**REQUIREMENT**
Return the run of lines below that opens with the line containing "clearbody c. set" and closes with the line containing "<-). by right.", keeping each one exact.

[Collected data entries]
--------------------------------------------------

(** a mutation recorded on a node is accepted and is at once the winner of its row, whatever the
    node has imported before and however far behind its clock is, and the winners of the other rows
    stay; it is refused, with the log unchanged, exactly when the row holds the greatest timestamp,
    which any peer may have sent. *)
Theorem record_wins log now random entity entity_id op payload :
  (forall s, zlen (sha256_hex s) = 64) -> log_ok log -> log !! random = None ->
  zlen random = 32 -> forallb id_char random = true -> 0 <= now <= LLONG_MAX ->
  0 < entity_id -> zlen entity <= 64 -> (op = CS "upsert" \/ op = CS "delete") ->
  let '(ok, log') := db_sync_anti_entropy_record now random entity entity_id op payload log in
  log_ok log' /\
  (ok = true <-> latest_changed_at log entity entity_id <> LLONG_MAX) /\
  (ok = false -> log' = log) /\
  (ok = true -> exists m, db_sync_anti_entropy_winner log' entity entity_id = Some m /\
     m_op m = op /\ m_payload m = payload /\ now <= m_changed_at m /\ latest_changed_at log entity entity_id < m_changed_at m) /\
  (forall entity2 entity_id2 w, 0 < entity_id2 -> (entity2, entity_id2) <> (entity, entity_id) ->
     db_sync_anti_entropy_winner log' entity2 entity_id2 = Some w <-> db_sync_anti_entropy_winner log entity2 entity_id2 = Some w).
Proof.
  intros Hhash Hok Hfresh Hlen Hchars Hnow Hid Hent Hop. unfold db_sync_anti_entropy_record, next_changed_at.
  pose proof (latest_range log entity entity_id Hok) as Hl. set (latest := latest_changed_at log entity entity_id) in *.
  destruct (Z.eqb_spec latest LLONG_MAX) as [E|E].
  { split; [done|]. split; [split; [done|congruence]|]. split; [done|]. split; [done|]. done. }
  set (c := if now <=? latest then latest + 1 else now).
  assert (Hc : latest < c /\ now <= c <= LLONG_MAX) by (subst c; destruct (Z.leb_spec now latest); lia).
  clearbody c. set (m := Mutation random entity entity_id op payload c (db_sync_payload_hash entity entity_id op payload c)).
  assert (Hv : mutation_valid m = true) by (apply valid_intro; try done; [lia|apply Hhash]).
  pose proof (import_ok m log Hok ltac:(cbn; lia)) as Hok'. unfold db_sync_anti_entropy_import in Hok'.
  unfold insert_mutation in *. rewrite Hv in *. cbn [negb] in *. change (mutation_id m) with random in *. rewrite Hfresh in *.
  assert (Hrows : forall e i x, x ∈ rows_of (<[random := m]> log) e i <->
            x ∈ rows_of log e i \/ x = m /\ e = entity /\ i = entity_id).
  { intros e i x. rewrite !rows_of_spec by done. destruct (decide (mutation_id x = random)) as [Ex|Ex].
    - rewrite Ex, lookup_insert_eq, Hfresh. split.
      + intros ([= <-] & <- & <-). by right.
      + by intros [[? _]|(-> & -> & ->)].
    - rewrite lookup_insert_ne by done. split; [by left|]. by intros [?|(-> & _)]. }
  split; [done|]. split; [done|]. split; [done|]. split.
  - intros _. exists m. split; [|cbn; by split_and!; try lia]. apply winner_spec; [done..|]. split; [apply Hrows; by right|].
    intros x Hx Hne. apply Hrows in Hx as [Hx|[-> _]]; [|done]. apply latest_bound in Hx. fold latest in Hx.
    unfold mutation_cmp. cbn [m_changed_at]. change (m_changed_at m) with c. by rewrite (proj2 (Z.compare_lt_iff _ c)) by lia.
  - intros e i w Hi Hne. rewrite !winner_spec by done. rewrite Hrows. split.
    + intros [[Hw|(_ & -> & ->)] Hall]; [|done]. split; [done|]. intros x Hx. apply Hall, Hrows. by left.
    + intros [Hw Hall]. split; [by left|]. intros x Hx. apply Hrows in Hx as [Hx|(_ & -> & ->)]; [by apply Hall|done].
Qed.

--------------------------------------------------

**EXERCISE SOLUTION**
  clearbody c. set (m := Mutation random entity entity_id op payload c (db_sync_payload_hash entity entity_id op payload c)).
  assert (Hv : mutation_valid m = true) by (apply valid_intro; try done; [lia|apply Hhash]).
  pose proof (import_ok m log Hok ltac:(cbn; lia)) as Hok'. unfold db_sync_anti_entropy_import in Hok'.
  unfold insert_mutation in *. rewrite Hv in *. cbn [negb] in *. change (mutation_id m) with random in *. rewrite Hfresh in *.
  assert (Hrows : forall e i x, x ∈ rows_of (<[random := m]> log) e i <->
            x ∈ rows_of log e i \/ x = m /\ e = entity /\ i = entity_id).
  { intros e i x. rewrite !rows_of_spec by done. destruct (decide (mutation_id x = random)) as [Ex|Ex].
    - rewrite Ex, lookup_insert_eq, Hfresh. split.
      + intros ([= <-] & <- & <-). by right.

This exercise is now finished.